### [Dataset records]
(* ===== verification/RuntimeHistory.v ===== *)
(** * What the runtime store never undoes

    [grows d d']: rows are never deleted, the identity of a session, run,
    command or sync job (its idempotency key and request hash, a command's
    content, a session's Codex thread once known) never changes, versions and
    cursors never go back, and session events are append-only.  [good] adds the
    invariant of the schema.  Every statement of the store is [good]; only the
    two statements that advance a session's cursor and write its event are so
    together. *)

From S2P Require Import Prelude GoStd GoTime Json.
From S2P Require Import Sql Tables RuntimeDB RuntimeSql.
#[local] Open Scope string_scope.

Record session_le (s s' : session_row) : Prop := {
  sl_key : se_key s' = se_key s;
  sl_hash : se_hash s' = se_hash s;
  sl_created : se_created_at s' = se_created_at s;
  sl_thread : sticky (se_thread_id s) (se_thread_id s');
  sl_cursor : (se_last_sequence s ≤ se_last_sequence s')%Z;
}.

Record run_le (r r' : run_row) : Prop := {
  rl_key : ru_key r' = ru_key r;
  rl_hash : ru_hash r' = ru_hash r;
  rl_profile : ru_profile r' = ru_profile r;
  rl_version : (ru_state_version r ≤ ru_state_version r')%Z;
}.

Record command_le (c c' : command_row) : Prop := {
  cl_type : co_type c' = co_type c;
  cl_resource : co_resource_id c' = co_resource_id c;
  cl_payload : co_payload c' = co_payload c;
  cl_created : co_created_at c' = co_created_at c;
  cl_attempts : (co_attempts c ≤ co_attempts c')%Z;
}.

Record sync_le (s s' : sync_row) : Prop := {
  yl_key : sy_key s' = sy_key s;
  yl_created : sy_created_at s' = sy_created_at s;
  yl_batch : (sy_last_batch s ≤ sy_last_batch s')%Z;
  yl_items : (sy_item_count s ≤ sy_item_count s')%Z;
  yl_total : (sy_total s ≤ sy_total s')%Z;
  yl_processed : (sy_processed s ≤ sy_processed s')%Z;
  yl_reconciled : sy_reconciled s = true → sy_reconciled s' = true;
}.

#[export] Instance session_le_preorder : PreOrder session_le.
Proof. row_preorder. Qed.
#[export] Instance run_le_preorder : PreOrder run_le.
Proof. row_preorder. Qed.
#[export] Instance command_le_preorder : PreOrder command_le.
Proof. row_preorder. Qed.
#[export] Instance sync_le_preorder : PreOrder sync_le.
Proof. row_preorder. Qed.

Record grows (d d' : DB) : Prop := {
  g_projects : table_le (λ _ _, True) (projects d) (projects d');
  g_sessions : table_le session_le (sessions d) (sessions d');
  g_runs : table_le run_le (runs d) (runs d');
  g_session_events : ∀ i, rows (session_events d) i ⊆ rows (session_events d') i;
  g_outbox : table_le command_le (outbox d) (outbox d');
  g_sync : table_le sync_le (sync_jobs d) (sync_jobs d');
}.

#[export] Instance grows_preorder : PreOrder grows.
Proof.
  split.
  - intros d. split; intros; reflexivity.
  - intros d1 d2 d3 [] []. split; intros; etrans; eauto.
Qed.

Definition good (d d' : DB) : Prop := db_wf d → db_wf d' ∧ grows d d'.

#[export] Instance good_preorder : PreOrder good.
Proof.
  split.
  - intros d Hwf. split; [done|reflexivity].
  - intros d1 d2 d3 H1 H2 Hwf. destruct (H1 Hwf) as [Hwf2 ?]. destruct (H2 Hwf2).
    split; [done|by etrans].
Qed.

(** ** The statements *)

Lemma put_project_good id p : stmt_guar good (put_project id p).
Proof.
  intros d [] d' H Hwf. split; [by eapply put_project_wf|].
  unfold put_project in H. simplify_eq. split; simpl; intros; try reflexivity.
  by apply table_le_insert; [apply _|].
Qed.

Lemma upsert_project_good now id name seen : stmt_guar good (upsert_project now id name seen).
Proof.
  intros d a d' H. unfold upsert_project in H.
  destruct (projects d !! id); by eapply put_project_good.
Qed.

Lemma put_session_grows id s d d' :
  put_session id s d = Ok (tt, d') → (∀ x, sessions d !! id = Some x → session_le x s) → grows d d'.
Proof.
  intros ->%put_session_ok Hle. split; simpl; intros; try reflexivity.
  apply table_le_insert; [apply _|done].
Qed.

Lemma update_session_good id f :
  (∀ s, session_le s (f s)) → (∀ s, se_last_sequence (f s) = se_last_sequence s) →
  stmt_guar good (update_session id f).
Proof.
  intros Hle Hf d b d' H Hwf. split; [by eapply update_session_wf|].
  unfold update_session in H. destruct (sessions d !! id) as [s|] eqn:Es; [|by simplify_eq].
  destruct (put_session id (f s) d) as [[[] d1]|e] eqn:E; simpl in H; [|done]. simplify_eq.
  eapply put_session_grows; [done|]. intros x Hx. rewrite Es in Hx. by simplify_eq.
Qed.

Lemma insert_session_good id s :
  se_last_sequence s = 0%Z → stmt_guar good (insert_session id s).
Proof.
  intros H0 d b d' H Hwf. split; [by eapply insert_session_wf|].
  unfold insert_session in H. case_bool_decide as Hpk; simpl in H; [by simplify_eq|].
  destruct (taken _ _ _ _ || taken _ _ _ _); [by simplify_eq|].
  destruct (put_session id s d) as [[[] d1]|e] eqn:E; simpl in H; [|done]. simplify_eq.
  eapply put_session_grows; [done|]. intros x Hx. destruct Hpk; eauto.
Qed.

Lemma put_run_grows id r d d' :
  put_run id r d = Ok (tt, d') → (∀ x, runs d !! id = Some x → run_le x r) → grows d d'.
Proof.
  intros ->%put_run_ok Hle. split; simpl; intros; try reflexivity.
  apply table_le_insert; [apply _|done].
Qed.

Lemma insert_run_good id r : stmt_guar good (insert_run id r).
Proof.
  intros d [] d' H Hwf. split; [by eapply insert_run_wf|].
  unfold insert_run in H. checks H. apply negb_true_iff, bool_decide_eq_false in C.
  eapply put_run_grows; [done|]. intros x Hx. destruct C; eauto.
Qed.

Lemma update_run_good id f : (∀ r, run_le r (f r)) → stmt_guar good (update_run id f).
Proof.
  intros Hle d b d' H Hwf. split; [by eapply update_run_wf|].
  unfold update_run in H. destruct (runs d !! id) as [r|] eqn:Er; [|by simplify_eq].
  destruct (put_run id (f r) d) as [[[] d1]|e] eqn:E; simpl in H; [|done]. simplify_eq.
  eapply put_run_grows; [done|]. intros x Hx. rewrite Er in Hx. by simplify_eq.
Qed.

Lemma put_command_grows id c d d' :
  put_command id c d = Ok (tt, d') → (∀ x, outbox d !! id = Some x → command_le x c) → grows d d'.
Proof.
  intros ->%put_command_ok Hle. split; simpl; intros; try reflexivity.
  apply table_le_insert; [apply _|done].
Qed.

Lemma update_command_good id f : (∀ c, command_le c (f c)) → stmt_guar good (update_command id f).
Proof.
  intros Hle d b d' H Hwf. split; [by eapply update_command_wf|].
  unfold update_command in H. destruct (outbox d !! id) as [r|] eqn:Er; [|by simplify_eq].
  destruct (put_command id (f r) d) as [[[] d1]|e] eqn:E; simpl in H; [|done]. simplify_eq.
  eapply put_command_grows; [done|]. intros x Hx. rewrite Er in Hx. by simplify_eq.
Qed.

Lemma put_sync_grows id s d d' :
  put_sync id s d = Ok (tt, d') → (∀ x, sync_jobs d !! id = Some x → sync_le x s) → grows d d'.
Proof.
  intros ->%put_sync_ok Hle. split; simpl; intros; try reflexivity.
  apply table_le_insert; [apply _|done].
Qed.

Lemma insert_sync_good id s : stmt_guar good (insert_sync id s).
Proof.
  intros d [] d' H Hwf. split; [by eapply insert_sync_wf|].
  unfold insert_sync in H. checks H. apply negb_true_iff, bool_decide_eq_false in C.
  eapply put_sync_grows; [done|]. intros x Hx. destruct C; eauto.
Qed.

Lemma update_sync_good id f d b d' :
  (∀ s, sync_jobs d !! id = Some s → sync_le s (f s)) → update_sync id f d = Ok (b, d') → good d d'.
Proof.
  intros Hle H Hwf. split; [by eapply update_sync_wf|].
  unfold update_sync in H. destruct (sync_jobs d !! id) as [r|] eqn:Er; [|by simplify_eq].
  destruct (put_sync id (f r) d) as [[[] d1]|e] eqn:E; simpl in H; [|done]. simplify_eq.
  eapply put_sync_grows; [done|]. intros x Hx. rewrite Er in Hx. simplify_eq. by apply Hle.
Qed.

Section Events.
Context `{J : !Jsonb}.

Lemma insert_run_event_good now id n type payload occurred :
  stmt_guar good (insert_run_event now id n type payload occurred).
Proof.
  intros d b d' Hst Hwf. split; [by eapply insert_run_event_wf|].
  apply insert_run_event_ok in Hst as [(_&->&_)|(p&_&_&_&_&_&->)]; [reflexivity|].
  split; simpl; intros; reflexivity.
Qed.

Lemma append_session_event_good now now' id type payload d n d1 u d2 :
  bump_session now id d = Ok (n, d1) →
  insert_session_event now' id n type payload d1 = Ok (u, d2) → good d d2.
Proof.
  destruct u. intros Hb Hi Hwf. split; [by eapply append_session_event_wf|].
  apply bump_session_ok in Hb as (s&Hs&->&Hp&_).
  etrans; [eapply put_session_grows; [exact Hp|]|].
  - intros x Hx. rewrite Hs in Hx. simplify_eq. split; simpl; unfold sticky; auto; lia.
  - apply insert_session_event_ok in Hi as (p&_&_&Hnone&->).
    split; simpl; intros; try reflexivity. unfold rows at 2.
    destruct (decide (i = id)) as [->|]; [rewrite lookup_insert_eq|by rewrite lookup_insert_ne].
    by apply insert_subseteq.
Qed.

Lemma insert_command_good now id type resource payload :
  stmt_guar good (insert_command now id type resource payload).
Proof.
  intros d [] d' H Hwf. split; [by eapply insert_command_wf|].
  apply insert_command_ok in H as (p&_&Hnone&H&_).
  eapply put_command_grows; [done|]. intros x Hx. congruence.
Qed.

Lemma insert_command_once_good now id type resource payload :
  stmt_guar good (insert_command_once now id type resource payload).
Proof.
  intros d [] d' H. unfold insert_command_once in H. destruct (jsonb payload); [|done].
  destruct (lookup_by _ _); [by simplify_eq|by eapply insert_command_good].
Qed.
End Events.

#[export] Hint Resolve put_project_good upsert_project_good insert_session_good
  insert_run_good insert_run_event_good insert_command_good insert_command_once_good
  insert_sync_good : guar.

---

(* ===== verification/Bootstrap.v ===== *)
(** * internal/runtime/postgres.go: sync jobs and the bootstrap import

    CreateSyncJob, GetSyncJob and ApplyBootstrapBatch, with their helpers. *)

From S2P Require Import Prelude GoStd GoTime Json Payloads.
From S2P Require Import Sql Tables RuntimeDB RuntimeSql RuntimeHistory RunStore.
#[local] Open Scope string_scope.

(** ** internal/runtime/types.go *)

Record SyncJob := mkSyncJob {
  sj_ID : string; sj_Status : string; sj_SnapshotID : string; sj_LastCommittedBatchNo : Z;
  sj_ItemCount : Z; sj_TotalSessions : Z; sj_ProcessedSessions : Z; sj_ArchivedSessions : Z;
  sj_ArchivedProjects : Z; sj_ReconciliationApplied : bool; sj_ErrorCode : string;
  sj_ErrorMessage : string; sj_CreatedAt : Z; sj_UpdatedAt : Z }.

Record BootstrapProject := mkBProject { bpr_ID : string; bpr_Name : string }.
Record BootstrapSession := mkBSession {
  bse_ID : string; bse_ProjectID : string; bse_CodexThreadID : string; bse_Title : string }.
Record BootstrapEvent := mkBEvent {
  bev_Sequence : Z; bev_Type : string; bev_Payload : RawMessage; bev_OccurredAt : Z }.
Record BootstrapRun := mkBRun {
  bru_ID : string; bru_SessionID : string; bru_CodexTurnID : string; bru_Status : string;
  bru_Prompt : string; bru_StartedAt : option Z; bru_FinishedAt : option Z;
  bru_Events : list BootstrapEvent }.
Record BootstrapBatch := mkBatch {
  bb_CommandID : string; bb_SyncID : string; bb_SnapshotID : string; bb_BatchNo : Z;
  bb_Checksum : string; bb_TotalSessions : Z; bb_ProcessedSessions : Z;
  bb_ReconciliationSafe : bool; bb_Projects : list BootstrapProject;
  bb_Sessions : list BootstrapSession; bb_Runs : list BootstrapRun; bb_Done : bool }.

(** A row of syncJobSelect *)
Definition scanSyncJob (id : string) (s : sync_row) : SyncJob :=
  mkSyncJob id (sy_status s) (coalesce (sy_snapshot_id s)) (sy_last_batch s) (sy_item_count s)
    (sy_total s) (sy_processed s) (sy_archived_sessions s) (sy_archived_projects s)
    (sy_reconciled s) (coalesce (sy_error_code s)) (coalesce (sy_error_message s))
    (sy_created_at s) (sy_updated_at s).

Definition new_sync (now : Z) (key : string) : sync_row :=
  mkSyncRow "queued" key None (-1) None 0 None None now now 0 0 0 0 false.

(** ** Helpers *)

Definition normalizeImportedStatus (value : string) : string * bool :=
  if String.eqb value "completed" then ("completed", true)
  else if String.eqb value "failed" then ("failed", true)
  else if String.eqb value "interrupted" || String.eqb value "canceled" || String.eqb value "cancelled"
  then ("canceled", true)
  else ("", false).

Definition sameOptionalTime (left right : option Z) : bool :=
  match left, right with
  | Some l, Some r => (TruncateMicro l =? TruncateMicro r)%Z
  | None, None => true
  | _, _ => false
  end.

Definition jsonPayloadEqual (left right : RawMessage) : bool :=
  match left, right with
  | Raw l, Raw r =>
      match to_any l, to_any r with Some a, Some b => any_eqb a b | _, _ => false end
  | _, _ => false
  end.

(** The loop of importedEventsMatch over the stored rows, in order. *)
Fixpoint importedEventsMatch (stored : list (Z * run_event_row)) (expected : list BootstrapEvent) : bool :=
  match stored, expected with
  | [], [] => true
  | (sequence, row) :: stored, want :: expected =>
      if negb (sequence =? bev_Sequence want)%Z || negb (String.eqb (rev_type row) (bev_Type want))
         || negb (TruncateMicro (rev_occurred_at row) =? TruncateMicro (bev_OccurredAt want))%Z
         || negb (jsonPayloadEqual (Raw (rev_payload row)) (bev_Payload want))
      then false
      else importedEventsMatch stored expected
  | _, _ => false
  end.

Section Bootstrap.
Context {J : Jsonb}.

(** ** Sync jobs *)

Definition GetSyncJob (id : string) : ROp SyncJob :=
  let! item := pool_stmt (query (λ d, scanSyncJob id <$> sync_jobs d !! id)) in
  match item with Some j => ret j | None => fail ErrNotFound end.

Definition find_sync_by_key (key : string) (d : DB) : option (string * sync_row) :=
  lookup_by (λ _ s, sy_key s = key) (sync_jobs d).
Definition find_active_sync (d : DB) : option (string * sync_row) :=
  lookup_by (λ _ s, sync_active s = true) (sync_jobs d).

### [Task instructions]
Beginning at the line with "(* ===== verification/RuntimeHistory.v" and ending at the line with "content, a session's", reproduce each line of the data above exactly, and add no other lines.

### [Answer to this task]
(* ===== verification/RuntimeHistory.v ===== *)
(** * What the runtime store never undoes

    [grows d d']: rows are never deleted, the identity of a session, run,
    command or sync job (its idempotency key and request hash, a command's
    content, a session's Codex thread once known) never changes, versions and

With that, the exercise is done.